Please quote exactly the lines below from the line containing "Ht1. subst t1." to the line containing "Definition occurs (r", both lines included, and nothing else.

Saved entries
■ ■ ■ ■

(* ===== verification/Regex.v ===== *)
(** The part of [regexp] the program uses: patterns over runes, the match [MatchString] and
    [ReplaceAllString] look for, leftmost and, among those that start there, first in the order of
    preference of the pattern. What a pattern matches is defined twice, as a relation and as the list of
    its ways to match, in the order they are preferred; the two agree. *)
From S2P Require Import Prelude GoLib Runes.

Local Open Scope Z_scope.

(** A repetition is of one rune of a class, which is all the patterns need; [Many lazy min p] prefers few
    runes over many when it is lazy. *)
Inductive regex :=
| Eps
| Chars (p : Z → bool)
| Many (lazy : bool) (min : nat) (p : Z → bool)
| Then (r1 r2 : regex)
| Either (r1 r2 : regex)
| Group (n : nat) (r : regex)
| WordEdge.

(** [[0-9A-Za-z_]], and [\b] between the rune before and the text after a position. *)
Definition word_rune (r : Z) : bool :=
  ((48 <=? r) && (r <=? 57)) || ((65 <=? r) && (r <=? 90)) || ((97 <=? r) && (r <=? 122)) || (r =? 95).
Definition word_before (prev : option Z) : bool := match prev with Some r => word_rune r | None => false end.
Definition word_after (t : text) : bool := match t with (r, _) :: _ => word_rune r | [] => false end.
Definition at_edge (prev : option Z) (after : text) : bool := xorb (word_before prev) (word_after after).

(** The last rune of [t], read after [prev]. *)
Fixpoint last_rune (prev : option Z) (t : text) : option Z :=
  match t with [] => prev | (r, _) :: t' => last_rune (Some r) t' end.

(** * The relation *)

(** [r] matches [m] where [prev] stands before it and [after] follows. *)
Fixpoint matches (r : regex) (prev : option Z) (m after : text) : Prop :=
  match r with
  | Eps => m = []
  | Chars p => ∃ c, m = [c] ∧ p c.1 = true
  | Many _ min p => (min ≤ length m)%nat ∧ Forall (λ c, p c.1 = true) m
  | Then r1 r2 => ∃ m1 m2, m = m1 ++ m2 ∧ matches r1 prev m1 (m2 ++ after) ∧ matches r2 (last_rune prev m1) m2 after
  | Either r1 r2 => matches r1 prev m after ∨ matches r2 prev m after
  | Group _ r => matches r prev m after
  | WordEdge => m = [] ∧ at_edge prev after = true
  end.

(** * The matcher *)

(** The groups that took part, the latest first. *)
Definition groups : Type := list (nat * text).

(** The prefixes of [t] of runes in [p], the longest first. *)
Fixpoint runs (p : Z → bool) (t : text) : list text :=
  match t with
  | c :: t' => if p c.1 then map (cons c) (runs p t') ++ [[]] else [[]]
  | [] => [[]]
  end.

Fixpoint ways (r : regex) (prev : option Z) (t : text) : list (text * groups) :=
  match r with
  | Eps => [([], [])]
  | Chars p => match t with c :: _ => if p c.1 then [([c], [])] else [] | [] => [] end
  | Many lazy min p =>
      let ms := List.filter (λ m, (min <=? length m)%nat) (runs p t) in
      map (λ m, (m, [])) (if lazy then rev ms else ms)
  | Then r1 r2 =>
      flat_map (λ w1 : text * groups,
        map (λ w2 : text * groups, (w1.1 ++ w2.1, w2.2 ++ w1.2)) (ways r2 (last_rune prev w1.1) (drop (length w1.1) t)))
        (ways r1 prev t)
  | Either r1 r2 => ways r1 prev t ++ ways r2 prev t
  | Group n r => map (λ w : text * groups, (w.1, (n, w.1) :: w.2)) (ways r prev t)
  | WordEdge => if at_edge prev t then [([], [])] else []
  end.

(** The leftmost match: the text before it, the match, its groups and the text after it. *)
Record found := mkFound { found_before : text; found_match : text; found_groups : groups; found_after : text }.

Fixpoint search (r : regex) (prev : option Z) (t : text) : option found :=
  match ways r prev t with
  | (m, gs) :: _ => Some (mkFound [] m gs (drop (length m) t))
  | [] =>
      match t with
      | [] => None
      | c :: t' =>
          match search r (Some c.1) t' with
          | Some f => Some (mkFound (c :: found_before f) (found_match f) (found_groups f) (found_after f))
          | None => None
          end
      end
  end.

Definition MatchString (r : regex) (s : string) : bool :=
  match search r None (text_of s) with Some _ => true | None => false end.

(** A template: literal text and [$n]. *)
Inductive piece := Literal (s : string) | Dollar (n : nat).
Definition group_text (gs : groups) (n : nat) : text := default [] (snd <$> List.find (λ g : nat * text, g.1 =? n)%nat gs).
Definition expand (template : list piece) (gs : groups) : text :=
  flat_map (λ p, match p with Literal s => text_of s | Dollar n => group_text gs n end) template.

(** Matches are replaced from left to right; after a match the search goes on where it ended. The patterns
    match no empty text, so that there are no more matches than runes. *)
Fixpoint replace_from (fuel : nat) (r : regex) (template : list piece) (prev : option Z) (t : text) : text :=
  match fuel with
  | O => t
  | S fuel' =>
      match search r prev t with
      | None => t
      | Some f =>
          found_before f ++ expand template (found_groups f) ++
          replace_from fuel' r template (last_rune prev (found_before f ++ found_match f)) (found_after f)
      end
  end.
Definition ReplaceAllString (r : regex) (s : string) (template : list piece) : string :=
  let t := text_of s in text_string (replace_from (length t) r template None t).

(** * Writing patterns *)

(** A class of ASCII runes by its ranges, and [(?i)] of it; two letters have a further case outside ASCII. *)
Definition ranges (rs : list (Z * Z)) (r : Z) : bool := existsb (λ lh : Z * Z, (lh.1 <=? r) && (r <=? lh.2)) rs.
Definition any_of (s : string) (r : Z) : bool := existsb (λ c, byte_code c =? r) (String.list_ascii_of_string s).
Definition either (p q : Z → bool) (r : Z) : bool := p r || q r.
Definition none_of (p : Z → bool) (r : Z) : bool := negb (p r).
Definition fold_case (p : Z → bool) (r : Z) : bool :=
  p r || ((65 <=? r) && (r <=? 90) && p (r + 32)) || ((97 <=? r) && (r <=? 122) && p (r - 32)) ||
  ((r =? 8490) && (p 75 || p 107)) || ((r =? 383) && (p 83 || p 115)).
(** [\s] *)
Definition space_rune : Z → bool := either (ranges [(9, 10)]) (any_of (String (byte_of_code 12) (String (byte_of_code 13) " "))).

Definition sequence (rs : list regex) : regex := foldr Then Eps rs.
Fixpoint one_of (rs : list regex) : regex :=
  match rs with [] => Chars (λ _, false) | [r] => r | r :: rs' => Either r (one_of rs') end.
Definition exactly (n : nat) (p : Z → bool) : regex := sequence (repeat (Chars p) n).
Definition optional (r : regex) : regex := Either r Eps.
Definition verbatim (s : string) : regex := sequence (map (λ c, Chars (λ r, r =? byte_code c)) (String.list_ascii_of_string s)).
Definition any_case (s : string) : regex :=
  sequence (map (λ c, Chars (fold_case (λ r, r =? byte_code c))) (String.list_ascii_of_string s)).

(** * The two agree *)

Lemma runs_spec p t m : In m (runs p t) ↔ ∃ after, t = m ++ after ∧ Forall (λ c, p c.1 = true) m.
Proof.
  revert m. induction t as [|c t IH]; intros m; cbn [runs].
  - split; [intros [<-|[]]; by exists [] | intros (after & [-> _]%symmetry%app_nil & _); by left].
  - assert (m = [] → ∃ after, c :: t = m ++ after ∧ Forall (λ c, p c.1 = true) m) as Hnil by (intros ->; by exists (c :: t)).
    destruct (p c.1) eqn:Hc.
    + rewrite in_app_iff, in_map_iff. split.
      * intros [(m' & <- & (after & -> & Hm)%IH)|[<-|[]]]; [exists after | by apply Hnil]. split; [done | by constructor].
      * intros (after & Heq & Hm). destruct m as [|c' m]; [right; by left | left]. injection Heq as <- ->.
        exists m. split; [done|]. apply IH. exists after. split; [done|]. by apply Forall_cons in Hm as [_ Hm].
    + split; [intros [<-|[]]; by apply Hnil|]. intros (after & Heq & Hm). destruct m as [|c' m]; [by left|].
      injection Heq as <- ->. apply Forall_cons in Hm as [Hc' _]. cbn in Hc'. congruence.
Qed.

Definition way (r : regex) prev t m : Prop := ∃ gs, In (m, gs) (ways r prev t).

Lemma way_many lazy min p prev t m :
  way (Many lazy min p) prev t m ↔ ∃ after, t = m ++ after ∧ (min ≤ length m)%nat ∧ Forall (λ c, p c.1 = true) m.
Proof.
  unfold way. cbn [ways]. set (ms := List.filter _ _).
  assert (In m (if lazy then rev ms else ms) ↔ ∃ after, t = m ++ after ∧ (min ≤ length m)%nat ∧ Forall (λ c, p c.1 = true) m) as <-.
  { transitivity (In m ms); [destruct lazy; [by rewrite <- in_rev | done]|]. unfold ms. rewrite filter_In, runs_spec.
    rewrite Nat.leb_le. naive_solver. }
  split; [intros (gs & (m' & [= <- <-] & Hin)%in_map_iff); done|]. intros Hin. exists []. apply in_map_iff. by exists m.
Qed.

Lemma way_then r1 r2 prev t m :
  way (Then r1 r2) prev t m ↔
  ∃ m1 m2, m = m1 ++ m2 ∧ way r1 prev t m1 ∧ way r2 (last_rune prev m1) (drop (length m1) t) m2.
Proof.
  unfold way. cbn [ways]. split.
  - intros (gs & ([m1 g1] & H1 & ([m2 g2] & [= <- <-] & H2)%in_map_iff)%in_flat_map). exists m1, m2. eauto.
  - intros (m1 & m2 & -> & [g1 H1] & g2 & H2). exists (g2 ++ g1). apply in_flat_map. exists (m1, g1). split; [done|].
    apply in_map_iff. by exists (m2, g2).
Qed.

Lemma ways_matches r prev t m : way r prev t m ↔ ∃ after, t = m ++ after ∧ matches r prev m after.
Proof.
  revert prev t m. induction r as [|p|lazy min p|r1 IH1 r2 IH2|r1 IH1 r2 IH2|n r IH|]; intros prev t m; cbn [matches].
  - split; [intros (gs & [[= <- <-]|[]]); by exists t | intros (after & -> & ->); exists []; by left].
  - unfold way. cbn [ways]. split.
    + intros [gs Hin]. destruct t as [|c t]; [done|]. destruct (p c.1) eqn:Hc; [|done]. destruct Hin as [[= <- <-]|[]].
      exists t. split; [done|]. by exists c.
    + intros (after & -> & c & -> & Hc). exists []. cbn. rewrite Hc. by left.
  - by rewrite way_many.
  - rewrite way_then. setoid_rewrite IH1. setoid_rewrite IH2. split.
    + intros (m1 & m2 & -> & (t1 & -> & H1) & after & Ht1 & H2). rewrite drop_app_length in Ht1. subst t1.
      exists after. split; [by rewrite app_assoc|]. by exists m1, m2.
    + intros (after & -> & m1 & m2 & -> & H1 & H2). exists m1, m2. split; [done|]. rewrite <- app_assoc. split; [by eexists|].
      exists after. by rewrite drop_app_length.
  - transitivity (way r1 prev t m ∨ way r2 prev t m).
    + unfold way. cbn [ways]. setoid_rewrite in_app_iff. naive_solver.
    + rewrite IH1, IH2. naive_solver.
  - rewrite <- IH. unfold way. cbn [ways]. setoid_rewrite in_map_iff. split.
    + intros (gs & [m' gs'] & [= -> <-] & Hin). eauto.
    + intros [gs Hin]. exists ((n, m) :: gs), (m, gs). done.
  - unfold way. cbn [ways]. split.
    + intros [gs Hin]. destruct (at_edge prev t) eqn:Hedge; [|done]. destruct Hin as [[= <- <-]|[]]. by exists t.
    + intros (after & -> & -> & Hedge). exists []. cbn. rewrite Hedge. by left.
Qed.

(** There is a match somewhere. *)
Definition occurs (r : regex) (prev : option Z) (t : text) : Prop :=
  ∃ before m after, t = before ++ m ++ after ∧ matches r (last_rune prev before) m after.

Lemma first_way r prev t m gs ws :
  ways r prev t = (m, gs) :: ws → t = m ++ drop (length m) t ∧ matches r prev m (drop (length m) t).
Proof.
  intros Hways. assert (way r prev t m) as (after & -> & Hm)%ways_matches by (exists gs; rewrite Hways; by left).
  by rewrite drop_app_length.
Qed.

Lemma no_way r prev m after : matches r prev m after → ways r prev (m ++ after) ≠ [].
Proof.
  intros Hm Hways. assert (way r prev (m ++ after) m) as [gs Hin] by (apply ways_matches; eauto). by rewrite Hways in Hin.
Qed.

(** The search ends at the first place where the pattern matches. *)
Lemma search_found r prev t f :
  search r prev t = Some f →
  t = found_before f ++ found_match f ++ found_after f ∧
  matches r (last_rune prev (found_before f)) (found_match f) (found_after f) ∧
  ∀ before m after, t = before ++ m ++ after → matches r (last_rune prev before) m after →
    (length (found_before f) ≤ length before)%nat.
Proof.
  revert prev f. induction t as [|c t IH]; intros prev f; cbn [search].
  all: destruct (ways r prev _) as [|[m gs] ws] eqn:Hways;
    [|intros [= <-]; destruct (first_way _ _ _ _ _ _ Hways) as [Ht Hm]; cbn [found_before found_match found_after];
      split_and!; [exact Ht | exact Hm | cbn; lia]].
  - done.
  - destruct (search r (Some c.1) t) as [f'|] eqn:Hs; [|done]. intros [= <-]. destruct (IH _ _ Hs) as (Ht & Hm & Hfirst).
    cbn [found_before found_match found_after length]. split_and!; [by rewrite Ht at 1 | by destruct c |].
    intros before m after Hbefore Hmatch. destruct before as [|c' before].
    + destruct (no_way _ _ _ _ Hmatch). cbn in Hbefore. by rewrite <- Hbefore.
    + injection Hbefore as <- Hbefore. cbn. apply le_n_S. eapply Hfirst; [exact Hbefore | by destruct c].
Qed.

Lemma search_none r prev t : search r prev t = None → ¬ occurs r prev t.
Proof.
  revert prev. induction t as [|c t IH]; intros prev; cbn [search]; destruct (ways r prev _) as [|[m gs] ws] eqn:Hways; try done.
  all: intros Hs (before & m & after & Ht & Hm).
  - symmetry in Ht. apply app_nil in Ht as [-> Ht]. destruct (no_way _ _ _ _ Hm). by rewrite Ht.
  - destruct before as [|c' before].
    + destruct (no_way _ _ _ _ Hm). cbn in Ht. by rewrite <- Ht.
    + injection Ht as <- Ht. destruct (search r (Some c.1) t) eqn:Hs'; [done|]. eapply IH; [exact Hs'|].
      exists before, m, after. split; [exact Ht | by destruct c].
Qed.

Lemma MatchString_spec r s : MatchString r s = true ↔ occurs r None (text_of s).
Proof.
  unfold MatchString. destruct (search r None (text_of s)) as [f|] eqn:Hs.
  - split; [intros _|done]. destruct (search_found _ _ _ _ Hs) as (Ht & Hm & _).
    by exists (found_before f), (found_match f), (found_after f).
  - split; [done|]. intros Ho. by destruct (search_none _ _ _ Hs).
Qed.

■ ■ ■ ■

TASK RESULT
    + intros (m1 & m2 & -> & (t1 & -> & H1) & after & Ht1 & H2). rewrite drop_app_length in Ht1. subst t1.
      exists after. split; [by rewrite app_assoc|]. by exists m1, m2.
    + intros (after & -> & m1 & m2 & -> & H1 & H2). exists m1, m2. split; [done|]. rewrite <- app_assoc. split; [by eexists|].
      exists after. by rewrite drop_app_length.
  - transitivity (way r1 prev t m ∨ way r2 prev t m).
    + unfold way. cbn [ways]. setoid_rewrite in_app_iff. naive_solver.
    + rewrite IH1, IH2. naive_solver.
  - rewrite <- IH. unfold way. cbn [ways]. setoid_rewrite in_map_iff. split.
    + intros (gs & [m' gs'] & [= -> <-] & Hin). eauto.
    + intros [gs Hin]. exists ((n, m) :: gs), (m, gs). done.
  - unfold way. cbn [ways]. split.
    + intros [gs Hin]. destruct (at_edge prev t) eqn:Hedge; [|done]. destruct Hin as [[= <- <-]|[]]. by exists t.
    + intros (after & -> & -> & Hedge). exists []. cbn. rewrite Hedge. by left.
Qed.

(** There is a match somewhere. *)
Definition occurs (r : regex) (prev : option Z) (t : text) : Prop :=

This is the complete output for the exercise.